(** * KPluginMetaData: a shallow embedding of [src/lib/plugin/kpluginmetadata.cpp]

    The development has three layers.

    - [Module Qt]: the part of the Qt value classes the plugin code calls
      ([QJsonValue], [QJsonObject], [QVariant] string conversions,
      [QString::toInt], [QFileInfo::completeBaseName]), written after Qt's
      documented behaviour.
    - The process environment the code talks to (file system, plugin loader,
      static plugin registry, MIME database) gathered in the record [World].
    - The member functions of [KPluginMetaData], one definition per C++
      function, with the diagnostics they stream to [qCDebug]/[qCWarning]
      collected by a writer monad. *)

From Stdlib Require Import QArith Qcanon ZArith Ascii.
From Stdlib Require String.
From stdpp Require Import gmap strings list fin_maps.

Close Scope Q_scope.

(* ===================================================================== *)
(** ** The Qt value classes used by the plugin code                      *)
(* ===================================================================== *)

Module Qt.

(** [QJsonValue]: the seven kinds of [QJsonValue::Type].  A JSON number is
    a finite double; it is represented by the rational it denotes. *)
#[warnings="-register-all"] Inductive QJsonValue : Type :=
  | JNull
  | JBool (b : bool)
  | JDouble (d : Q)
  | JString (s : string)
  | JArray (a : list QJsonValue)
  | JObject (o : gmap string QJsonValue)
  | JUndefined.

(** [QJsonObject] is a finite map from keys to values. *)
Abbreviation QJsonObject := (gmap string QJsonValue).

Definition isNull (v : QJsonValue) : bool :=
  match v with JNull => true | _ => false end.
Definition isBool (v : QJsonValue) : bool :=
  match v with JBool _ => true | _ => false end.
Definition isDouble (v : QJsonValue) : bool :=
  match v with JDouble _ => true | _ => false end.
Definition isString (v : QJsonValue) : bool :=
  match v with JString _ => true | _ => false end.
Definition isArray (v : QJsonValue) : bool :=
  match v with JArray _ => true | _ => false end.
Definition isObject (v : QJsonValue) : bool :=
  match v with JObject _ => true | _ => false end.
Definition isUndefined (v : QJsonValue) : bool :=
  match v with JUndefined => true | _ => false end.

(** [QJsonValue::toBool(bool defaultValue = false)]. *)
Definition toBool (v : QJsonValue) : bool :=
  match v with JBool b => b | _ => false end.

(** [QJsonValue::toString(const QString &defaultValue)] and the nullary
    overload, whose default is the null (empty) string. *)
Definition toString_or (v : QJsonValue) (defaultValue : string) : string :=
  match v with JString s => s | _ => defaultValue end.
Definition toString (v : QJsonValue) : string := toString_or v "".

(** [QJsonValue::toObject()], [QJsonValue::toArray()]. *)
Definition toObject (v : QJsonValue) : QJsonObject :=
  match v with JObject o => o | _ => ∅ end.
Definition toArray (v : QJsonValue) : list QJsonValue :=
  match v with JArray a => a | _ => [] end.

(** The range of the C++ type [int]. *)
Definition INT_MIN : Z := - 2 ^ 31.
Definition INT_MAX : Z := 2 ^ 31 - 1.
Definition fitsInt (n : Z) : bool := (INT_MIN <=? n)%Z && (n <=? INT_MAX)%Z.

(** The whole number a double denotes, when it is one. *)
Definition wholeNumber (d : Q) : option Z :=
  let r := Qred d in
  if (Qden r =? 1)%positive then Some (Qnum r) else None.

(** [QJsonValue::toInt(int defaultValue = 0)]: the value when it is a
    double holding a whole number representable as [int], the default
    otherwise. *)
Definition toInt_or (v : QJsonValue) (defaultValue : Z) : Z :=
  match v with
  | JDouble d =>
      match wholeNumber d with
      | Some n => if fitsInt n then n else defaultValue
      | None => defaultValue
      end
  | _ => defaultValue
  end.
Definition toInt (v : QJsonValue) : Z := toInt_or v 0.

(** [QJsonObject::value(key)] and the const [operator[]]: the value stored
    under [key], [QJsonValue::Undefined] when there is none. *)
Definition value (o : QJsonObject) (key : string) : QJsonValue :=
  default JUndefined (o !! key).

(** [QJsonObject::isEmpty()]. *)
Definition isEmpty (o : QJsonObject) : bool := Nat.eqb (size o) 0.

(** [QString::isEmpty()]. *)
Definition QString_isEmpty (s : string) : bool :=
  match s with EmptyString => true | _ => false end.

(** [QString::lastIndexOf(QChar)], [None] standing for -1. *)
Fixpoint lastIndexOf (c : ascii) (s : string) : option nat :=
  match s with
  | EmptyString => None
  | String a r =>
      match lastIndexOf c r with
      | Some i => Some (S i)
      | None => if Ascii.eqb a c then Some 0 else None
      end
  end.

(** [QString::mid(position)]: the suffix starting at [position]. *)
Definition mid (s : string) (position : nat) : string :=
  String.substring position (String.length s - position) s.

(** [QFileInfo::fileName()]: what follows the last directory separator. *)
Definition QFileInfo_fileName (path : string) : string :=
  match lastIndexOf "/" path with
  | Some i => mid path (S i)
  | None => path
  end.

(** [QFileInfo::completeBaseName()]: the file name up to, and without, its
    last ['.']; the whole file name when it has none. *)
Definition completeBaseName (path : string) : string :=
  let name := QFileInfo_fileName path in
  match lastIndexOf "." name with
  | Some i => String.substring 0 i name
  | None => name
  end.

(** [QString::startsWith], [QString::endsWith], and
    [QString::replace(QChar before, QChar after)]. *)
Definition startsWith (s prefix : string) : bool := String.prefix prefix s.
Definition endsWith (s suffix : string) : bool :=
  String.prefix (String.rev suffix) (String.rev s).
Fixpoint replace (before after : ascii) (s : string) : string :=
  match s with
  | EmptyString => EmptyString
  | String a r =>
      String (if Ascii.eqb a before then after else a) (replace before after r)
  end.

(** [QStringList::contains] and [QStringList::join]. *)
Definition contains (l : list string) (s : string) : bool :=
  existsb (String.eqb s) l.
Definition join (l : list string) (separator : string) : string :=
  String.concat separator l.

(** [QString::toInt(bool *ok)], base 10: white space around the digits is
    ignored, one sign is accepted, and the conversion fails ([None], that is
    [*ok == false]) on anything else or when the number does not fit an
    [int]. *)
Definition isSpace (c : ascii) : bool :=
  let n := nat_of_ascii c in Nat.eqb n 32 || (Nat.leb 9 n && Nat.leb n 13).
Fixpoint skipSpaces (s : string) : string :=
  match s with
  | EmptyString => EmptyString
  | String a r => if isSpace a then skipSpaces r else s
  end.
Definition trimmed (s : string) : string :=
  String.rev (skipSpaces (String.rev (skipSpaces s))).
Definition digitValue (c : ascii) : option Z :=
  let n := nat_of_ascii c in
  if Nat.leb 48 n && Nat.leb n 57 then Some (Z.of_nat (n - 48)) else None.
Fixpoint digitsValue (s : string) (acc : Z) : option Z :=
  match s with
  | EmptyString => Some acc
  | String a r =>
      match digitValue a with
      | Some d => digitsValue r (10 * acc + d)%Z
      | None => None
      end
  end.
Definition unsignedValue (s : string) : option Z :=
  match s with
  | EmptyString => None
  | _ => digitsValue s 0
  end.
Definition QString_toInt (s : string) : option Z :=
  let t := trimmed s in
  let signed :=
    match t with
    | String "-" r => Z.opp <$> unsignedValue r
    | String "+" r => unsignedValue r
    | _ => unsignedValue t
    end in
  n ← signed; if fitsInt n then Some n else None.

(** [QJsonValue::toVariant().toString()]: strings as they are, booleans and
    numbers as text, everything else the null string.  [QString_number] is
    [QString::number(double)], the text of a double; its digits are of no
    concern here. *)
Definition variantToString (QString_number : Q → string) (v : QJsonValue)
  : string :=
  match v with
  | JString s => s
  | JBool b => if b then "true" else "false"
  | JDouble d => QString_number d
  | _ => ""
  end.

(** [QJsonValue::toVariant().toStringList()]: a list converts element by
    element, a string becomes a one-element list, and no other variant
    converts. *)
Definition variantToStringList (QString_number : Q → string) (v : QJsonValue)
  : list string :=
  match v with
  | JArray a => variantToString QString_number <$> a
  | JString s => [s]
  | _ => []
  end.

End Qt.

Import Qt.

(* ===================================================================== *)
(** ** The private data of a [KPluginMetaData]                            *)
(* ===================================================================== *)

(** [KPluginMetaData::KPluginMetaDataOption]. *)
Inductive KPluginMetaDataOption : Type :=
  | DoNotAllowEmptyMetaData
  | AllowEmptyMetaData.

Definition KPluginMetaDataOption_eqb (a b : KPluginMetaDataOption) : bool :=
  match a, b with
  | DoNotAllowEmptyMetaData, DoNotAllowEmptyMetaData => true
  | AllowEmptyMetaData, AllowEmptyMetaData => true
  | _, _ => false
  end.

(** [QStaticPlugin], as far as the code looks at it: the JSON object its
    [metaData()] returns. *)
Record QStaticPlugin : Type := { QStaticPlugin_metaData : QJsonObject }.

(** [class KPluginMetaDataPrivate]. *)
Record KPluginMetaData : Type := {
  m_requestedFileName : string;
  m_option : KPluginMetaDataOption;
  staticPlugin : option QStaticPlugin;
  m_metaData : QJsonObject;
  m_fileName : string
}.

(** [new KPluginMetaDataPrivate]: the members as their initialisers leave
    them. *)
Definition KPluginMetaDataPrivate_new : KPluginMetaData :=
  {| m_requestedFileName := "";
     m_option := DoNotAllowEmptyMetaData;
     staticPlugin := None;
     m_metaData := ∅;
     m_fileName := "" |}.

(** [KPluginMetaData(const QJsonObject &metaData, const QString &fileName)]:
    a fresh private object with the two members assigned. *)
Definition fromJsonAndFileName (metaData : QJsonObject) (fileName : string)
  : KPluginMetaData :=
  {| m_requestedFileName := "";
     m_option := DoNotAllowEmptyMetaData;
     staticPlugin := None;
     m_metaData := metaData;
     m_fileName := fileName |}.

Definition rawData (md : KPluginMetaData) : QJsonObject := m_metaData md.

Definition fileName (md : KPluginMetaData) : string := m_fileName md.

Definition rootObject (md : KPluginMetaData) : QJsonObject :=
  toObject (value (m_metaData md) "KPlugin").

(** [pluginId()]: [fromFile] is what the function returns once control has
    left the block guarded by [constFind] without returning. *)
Definition pluginId (md : KPluginMetaData) : string :=
  let root := rootObject md in
  let fromFile :=
    if QString_isEmpty (m_fileName md) then ""
    else completeBaseName (m_fileName md) in
  match root !! "Id" with
  | Some nameFromMetaData =>
      let id := toString nameFromMetaData in
      if negb (QString_isEmpty id) then id else fromFile
  | None => fromFile
  end.

Definition isValid (md : KPluginMetaData) : bool :=
  negb (QString_isEmpty (pluginId md))
  && (negb (isEmpty (m_metaData md))
      || KPluginMetaDataOption_eqb (m_option md) AllowEmptyMetaData).

Definition isHidden (md : KPluginMetaData) : bool :=
  toBool (value (rootObject md) "Hidden").

Definition isEnabledByDefault (md : KPluginMetaData) : bool :=
  let val := value (rootObject md) "EnabledByDefault" in
  if isBool val then toBool val
  else if isString val then String.eqb (toString val) "true"
  else false.

(* ===================================================================== *)
(** ** Diagnostics                                                        *)
(* ===================================================================== *)

(** The two severities the code logs with: [qCDebug] and [qCWarning]. *)
Inductive QtMsgType : Type := QtDebugMsg | QtWarningMsg.

(** What is streamed into a [QDebug] with [<<]. *)
Inductive LogItem : Type :=
  | Text (s : string)
  | TextList (l : list string)
  | Json (o : QJsonObject).

Record LogEntry : Type := { msgType : QtMsgType; items : list LogItem }.

(** A computation that returns an [A] and appends to the log. *)
Definition Logged (A : Type) : Type := A * list LogEntry.

Definition pure {A} (a : A) : Logged A := (a, []).

Definition bind {A B} (c : Logged A) (k : A → Logged B) : Logged B :=
  let r := k (fst c) in (fst r, snd c ++ snd r).

Notation "'let!' x := c 'in' k" := (bind c (fun x => k))
  (at level 10, x name, c at level 100, k at level 200).
Notation "c ;; k" := (bind c (fun _ => k))
  (at level 100, k at level 200, right associativity).

Definition qCDebug (l : list LogItem) : Logged unit :=
  (tt, [ {| msgType := QtDebugMsg; items := l |} ]).
Definition qCWarning (l : list LogItem) : Logged unit :=
  (tt, [ {| msgType := QtWarningMsg; items := l |} ]).

(** A range-based [for] whose body updates the state [s] and may log. *)
Fixpoint forEach {A S} (l : list A) (body : A → S → Logged S) (s : S)
  : Logged S :=
  match l with
  | [] => pure s
  | x :: r => let! s' := body x s in forEach r body s'
  end.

########

**What is needed**. Only one stretch of the entries above is wanted: the lines from the one containing "otherwise. *)" through the one containing "match s with EmptyString". Please reproduce it exactly.

**Solution**.
    otherwise. *)
Definition toInt_or (v : QJsonValue) (defaultValue : Z) : Z :=
  match v with
  | JDouble d =>
      match wholeNumber d with
      | Some n => if fitsInt n then n else defaultValue
      | None => defaultValue
      end
  | _ => defaultValue
  end.
Definition toInt (v : QJsonValue) : Z := toInt_or v 0.

(** [QJsonObject::value(key)] and the const [operator[]]: the value stored
    under [key], [QJsonValue::Undefined] when there is none. *)
Definition value (o : QJsonObject) (key : string) : QJsonValue :=
  default JUndefined (o !! key).

(** [QJsonObject::isEmpty()]. *)
Definition isEmpty (o : QJsonObject) : bool := Nat.eqb (size o) 0.

(** [QString::isEmpty()]. *)
Definition QString_isEmpty (s : string) : bool :=
  match s with EmptyString => true | _ => false end.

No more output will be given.